Web Scraping with R

This Vignette explores the Web Scraping functionality of R by scraping the news headlines and the short description from the News.com portal.

Packages:

The packages required for this exercise are rvest and dplyr

Load required packages

library(rvest)
## Loading required package: xml2
library(dplyr)
## 
## Attaching package: 'dplyr'
## The following objects are masked from 'package:stats':
## 
##     filter, lag
## The following objects are masked from 'package:base':
## 
##     intersect, setdiff, setequal, union

Reading the data from a website

An open source software tool/add-in “selectorgadget” is used for scraping information from the website. In this Vignette I have used Google Chrome. The use of selector gadget is simple and the web contains all the necessary information on how to use it. The gadget is used to select the parts of the website and get the relevant tags to get access to that part by simply clicking on that part of the website.

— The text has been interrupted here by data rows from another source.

(** * WEDM-AI-simulation: the predictor factory, the parameter panel and the
      training panel, embedded from the TypeScript sources.

    - [src/utils/aiModels.ts]           -> [Module AiModels]
    - [src/components/ParameterPanel.tsx] -> [Module ParameterPanel]
    - the AI model panel component       -> [Module AIModelPanel]

    JavaScript numbers are modelled by [number]: NaN, +Infinity, -Infinity
    and the finite values, held as rationals. Every arithmetic operation
    computes the exact rational result and rounds it as IEEE 754 binary64
    does ([round64]: to nearest, ties to even, gradual underflow, overflow
    to an infinity), and a decimal literal of the source stands for the
    double nearest to it ([lit]). The sign of zero is not modelled. *)

From Stdlib Require Import QArith Qabs Qround Qpower ZArith List Bool String.
From Stdlib Require Import Lia Lqa Permutation Sorted.
Import ListNotations.

Set Implicit Arguments.

(* ===================================================================== *)
(** * JavaScript numbers                                                   *)
(* ===================================================================== *)

Module JS.

Inductive number : Type :=
| NaN
| PosInf
| NegInf
| Fin (q : Q).

Definition is_finite (n : number) : bool :=
  match n with Fin _ => true | _ => false end.

Definition is_nan (n : number) : bool :=
  match n with NaN => true | _ => false end.

(** Unary minus. *)
Definition neg (n : number) : number :=
  match n with
  | NaN => NaN
  | PosInf => NegInf
  | NegInf => PosInf
  | Fin q => Fin (- q)
  end.

(** ** Rounding to binary64 *)

(** 2^k. *)
Definition pow2 (k : Z) : Q := (2 ^ k)%Q.

(** The integer [e] with 2^e <= x < 2^(e+1), for [x] above zero. *)
Definition ilog2 (x : Q) : Z :=
  let e := (Z.log2 (Qnum x) - Z.log2 (Zpos (Qden x)))%Z in
  if Qle_bool (pow2 e) x then e else (e - 1)%Z.

(** The integer nearest to [z], the even one of the two when [z] lies
    half-way. *)
Definition round_half_even (z : Q) : Z :=
  let f := Qfloor z in
  match (z - inject_Z f ?= 1 # 2)%Q with
  | Lt => f
  | Gt => (f + 1)%Z
  | Eq => if Z.even f then f else (f + 1)%Z
  end.

(** The exponent of the last place of the doubles around [x] > 0: 52 bits
    below the leading one, and never below 2^-1074 (subnormal numbers). *)
Definition quantum (x : Q) : Z := Z.max (ilog2 x - 52) (-1074).

(** [x] > 0 rounded to a multiple of its quantum. *)
Definition round_value (x : Q) : Q :=
  (inject_Z (round_half_even (x / pow2 (quantum x))) * pow2 (quantum x))%Q.

(** The double nearest to [x] > 0; what rounds to 2^1024 or more is
    +Infinity. *)
Definition round_positive (x : Q) : number :=
  let v := round_value x in
  if Qle_bool (pow2 1024) v then PosInf else Fin (Qred v).

(** The double nearest to the rational [x]. *)
Definition round64 (x : Q) : number :=
  let x := Qred x in
  match (x ?= 0)%Q with
  | Eq => Fin 0
  | Gt => round_positive x
  | Lt => neg (round_positive (- x))
  end.

(** A decimal literal of the source. *)
Definition lit (x : Q) : number := round64 x.

(** ** Arithmetic *)

(** [a + b]: Infinity + -Infinity is NaN. *)
Definition add (a b : number) : number :=
  match a, b with
  | NaN, _ | _, NaN => NaN
  | PosInf, NegInf | NegInf, PosInf => NaN
  | PosInf, _ | _, PosInf => PosInf
  | NegInf, _ | _, NegInf => NegInf
  | Fin x, Fin y => round64 (x + y)
  end.

(** [a - b]. *)
Definition sub (a b : number) : number := add a (neg b).

(** An infinity multiplied by a finite value: 0 gives NaN, otherwise the
    sign of the product. *)
Definition scale_inf (inf : number) (q : Q) : number :=
  match q ?= 0 with
  | Eq => NaN
  | Gt => inf
  | Lt => neg inf
  end.

(** [a * b]. *)
Definition mul (a b : number) : number :=
  match a, b with
  | NaN, _ | _, NaN => NaN
  | Fin x, Fin y => round64 (x * y)
  | Fin x, inf => scale_inf inf x
  | inf, Fin y => scale_inf inf y
  | PosInf, PosInf | NegInf, NegInf => PosInf
  | PosInf, NegInf | NegInf, PosInf => NegInf
  end.

(** [a / b]: a finite divisor equal to zero is taken as +0. *)
Definition div (a b : number) : number :=
  match a, b with
  | NaN, _ | _, NaN => NaN
  | Fin x, Fin y =>
      if Qeq_bool y 0
      then match x ?= 0 with Eq => NaN | Gt => PosInf | Lt => NegInf end
      else round64 (x / y)
  | Fin _, _ => Fin 0
  | inf, Fin y => if Qle_bool 0 y then inf else neg inf
  | _, _ => NaN
  end.

(** [a >= b], false as soon as one side is NaN. *)
Definition geb (a b : number) : bool :=
  match a, b with
  | NaN, _ | _, NaN => false
  | PosInf, _ => true
  | _, NegInf => true
  | NegInf, _ => false
  | _, PosInf => false
  | Fin x, Fin y => Qle_bool y x
  end.

(** [a > b]. *)
Definition gtb (a b : number) : bool :=
  match a, b with
  | NaN, _ | _, NaN => false
  | PosInf, PosInf | NegInf, NegInf => false
  | PosInf, _ => true
  | _, NegInf => true
  | NegInf, _ => false
  | _, PosInf => false
  | Fin x, Fin y => negb (Qle_bool x y)
  end.

(** [a <= b] and [a < b]. *)
Definition leb (a b : number) : bool := geb b a.
Definition ltb (a b : number) : bool := gtb b a.

(** [Math.max(a, b)]: NaN as soon as one argument is NaN. *)
Definition Math_max (a b : number) : number :=
  match a, b with
  | NaN, _ | _, NaN => NaN
  | _, _ => if geb a b then a else b
  end.

(** Truthiness of a number: 0 and NaN are falsy. *)
Definition truthy (n : number) : bool :=
  match n with
  | NaN => false
  | Fin q => negb (Qeq_bool q 0)
  | _ => true
  end.

(** [v || d] where [v] is a property read that may be [undefined] ([None])
    and [d] a number. *)
Definition or_default (v : option number) (d : number) : number :=
  match v with
  | None => d
  | Some n => if truthy n then n else d
  end.

(** [xs[i]] used as an operand of arithmetic: a read out of range gives
    [undefined], which arithmetic turns into NaN. *)
Definition at_index (xs : list number) (i : nat) : number :=
  nth i xs NaN.

(** [xs.map((x, i) => f(x, i))]. *)
Fixpoint mapi_from {A B : Type} (i : nat) (f : A -> nat -> B) (xs : list A)
  : list B :=
  match xs with
  | [] => []
  | x :: rest => f x i :: mapi_from (S i) f rest
  end.

Definition mapi {A B : Type} (f : A -> nat -> B) (xs : list A) : list B :=
  mapi_from 0 f xs.

(** [xs.reduce((acc, x, i) => f(acc, x, i), init)]. *)
Fixpoint reducei_from {A B : Type} (i : nat) (f : B -> A -> nat -> B)
  (xs : list A) (acc : B) : B :=
  match xs with
  | [] => acc
  | x :: rest => reducei_from (S i) f rest (f acc x i)
  end.

Definition reducei {A B : Type} (f : B -> A -> nat -> B) (xs : list A)
  (init : B) : B :=
  reducei_from 0 f xs init.

(** [xs.reduce((acc, x) => f(acc, x), init)]. *)
Definition reduce {A B : Type} (f : B -> A -> B) (xs : list A) (init : B)
  : B :=
  fold_left f xs init.

(** [xs.length] as a number. *)
Definition length_of {A : Type} (xs : list A) : number :=
  Fin (inject_Z (Z.of_nat (List.length xs))).

(** Two numbers that denote the same value; rationals are compared up to
    [==], and NaN is the same value as NaN. *)
Definition same (a b : number) : Prop :=
  match a, b with
  | NaN, NaN | PosInf, PosInf | NegInf, NegInf => True
  | Fin x, Fin y => x == y
  | _, _ => False
  end.

(** The functions of [Math] whose results the language leaves to the
    implementation: the model takes them as given. *)
Class MathLib : Type := {
  Math_sqrt : number -> number;
  Math_tanh : number -> number;
  Math_exp : number -> number;
  Math_pow : number -> number -> number
}.

(** ** Vocabulary about numbers *)

(** A finite number of magnitude at most [bound]. *)
Definition within (bound : Q) (v : number) : bool :=
  match v with
  | Fin q => Qle_bool (- bound) q && Qle_bool q bound
  | _ => false
  end.

(** [a <= b], or one of the two is NaN. *)
Definition le_unless_nan (a b : number) : bool :=
  is_nan a || is_nan b || leb a b.

(** [v] is at least [lo], or NaN. *)
Definition floored_unless_nan (lo v : number) : bool :=
  is_nan v || geb v lo.

End JS.

Arguments JS.Fin q%_Q.

Declare Scope js_scope.
Delimit Scope js_scope with js.
Bind Scope js_scope with JS.number.
Infix "+" := JS.add : js_scope.
Infix "-" := JS.sub : js_scope.
Infix "*" := JS.mul : js_scope.
Infix "/" := JS.div : js_scope.
Notation "- x" := (JS.neg x) : js_scope.
Notation "v || d" := (JS.or_default v d) : js_scope.

(* ===================================================================== *)
(** * src/utils/aiModels.ts                                                *)
(* ===================================================================== *)

Module AiModels.
Import JS.

(** ** The world a training run reads: [Math.random] and [Date.now] *)

Record World : Type := mkWorld {
  random_source : nat -> Q;     (* the n-th value [Math.random()] returns *)
  random_calls : nat;           (* how many have been drawn *)
  clock_source : nat -> Z;      (* the n-th value [Date.now()] returns *)
  clock_calls : nat
}.

Definition M (A : Type) : Type := World -> A * World.

Definition ret {A : Type} (a : A) : M A := fun w => (a, w).

Definition bind {A B : Type} (c : M A) (k : A -> M B) : M B :=
  fun w => let (a, w') := c w in k a w'.

Notation "x <- c ;; k" := (bind c (fun x => k))
  (at level 61, c at next level, right associativity).

Definition Math_random : M number :=
  fun w =>
    (Fin (random_source w (random_calls w)),
     mkWorld (random_source w) (S (random_calls w))
             (clock_source w) (clock_calls w)).

Definition Date_now : M number :=
  fun w =>
    (Fin (inject_Z (clock_source w (clock_calls w))),
     mkWorld (random_source w) (random_calls w)
             (clock_source w) (S (clock_calls w))).

(** [Array.from({ length: n }, () => f())]: [f] runs once per index, in
    order. *)
Fixpoint Array_from {A : Type} (n : nat) (f : M A) : M (list A) :=
  match n with
  | O => ret []
  | S m => x <- f ;; rest <- Array_from m f ;; ret (x :: rest)
  end.

(** [xs.map(x => f(x))] for a callback that draws random numbers. *)
Fixpoint mapM {A B : Type} (f : A -> M B) (xs : list A) : M (list B) :=
  match xs with
  | [] => ret []
  | x :: rest => y <- f x ;; ys <- mapM f rest ;; ret (y :: ys)
  end.

(** ** Data *)

(** [EDMTrainingData], imported from [./datasetLoader]: the fields the
    models and the generator use. *)
Record EDMTrainingData : Type := mkData {
  voltage : number;
  current : number;
  pulseOnTime : number;
  pulseOffTime : number;
  wireSpeed : number;
  dielectricFlow : number;
  d_materialRemovalRate : number;
  d_surfaceRoughness : number;
  d_dimensionalAccuracy : number;
  d_processingTime : number
}.
(** * pixelpet: the cat-food factory page and its sound subsystem

    A shallow embedding of the page script (js/app.js), the audio settings
    (js/audio/audio-settings.js), the sound mapping system, the sound factory
    and the audio system, followed by the properties established for them.

    Conventions of the embedding:
    - a JavaScript number is a rational ([Q]) where fractions occur and an
      integer ([Z]) where the code only produces integers ([parseInt],
      [Date.now()]); NaN and the infinities are outside the model;
    - a JavaScript string is a [string] (the code only inspects ASCII
      characters; other text is carried as UTF-8 bytes);
    - an object used as a dictionary is a [gmap] over strings, an
      insertion-ordered [Map] whose order is observable is an association
      list, a [Set] of audio nodes is a [gset] of node identifiers;
    - a function that may throw returns a [completion];
    - [async] code is cut at its [await] points: the synchronous prefix and
      each continuation are separate transitions of the event loop. *)

From Stdlib Require Import ZArith NArith QArith Qround Lia Lqa List String Ascii.
From stdpp Require Import gmap strings.
Import ListNotations.

Open Scope Z_scope.

(* ================================================================== *)
(** * Part I. The embedding *)
(* ================================================================== *)

(** ** JavaScript primitives used by the scripts *)

Module JS.

(** What a call produces: a value, or a thrown error with its message. *)
Inductive completion (A : Type) : Type :=
| Return (a : A)
| Throw (msg : string).
Arguments Return {A} a.
Arguments Throw {A} msg.

Definition digit_char (d : N) : ascii := ascii_of_N (48 + d).


(** Decimal digits of a natural number, least significant first. *)
Fixpoint digits_le (fuel : nat) (n : N) : list ascii :=
  match fuel with
  | O => []
  | S f =>
      digit_char (n mod 10) ::
      (if (n <? 10)%N then [] else digits_le f (n / 10))
  end.

Definition N_toString (n : N) : string :=
  string_of_list_ascii (rev (digits_le (S (N.to_nat (N.size n))) n)).

(** [Number.prototype.toString()] on an integer. *)
Definition Number_toString (z : Z) : string :=
  match z with
  | Z0 => "0"
  | Zpos p => N_toString (Npos p)
  | Zneg p => String "-" (N_toString (Npos p))
  end.

Fixpoint string_drop (k : nat) (s : string) : string :=
  match k, s with
  | O, _ => s
  | S k', EmptyString => EmptyString
  | S k', String _ s' => string_drop k' s'
  end.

https://cran.r-project.org/web/packages/rvest/vignettes/selectorgadget.html provides more detail on this topic.

The following code is used to read the content from the News.com portal

# Store the website address in the variable web_address

web_address<-'http://www.news.com.au/'

# Read the html code of the webpage in to the variable webpage_code
webpage_code<-read_html(web_address)

# Read the headlines of the News.com.au portal using the CSS path identified using the Selector Gadget
news_headlines <- html_nodes(webpage_code,'.widget_newscorpau_capi_sync_collection:nth-child(1) .story-block > .heading a')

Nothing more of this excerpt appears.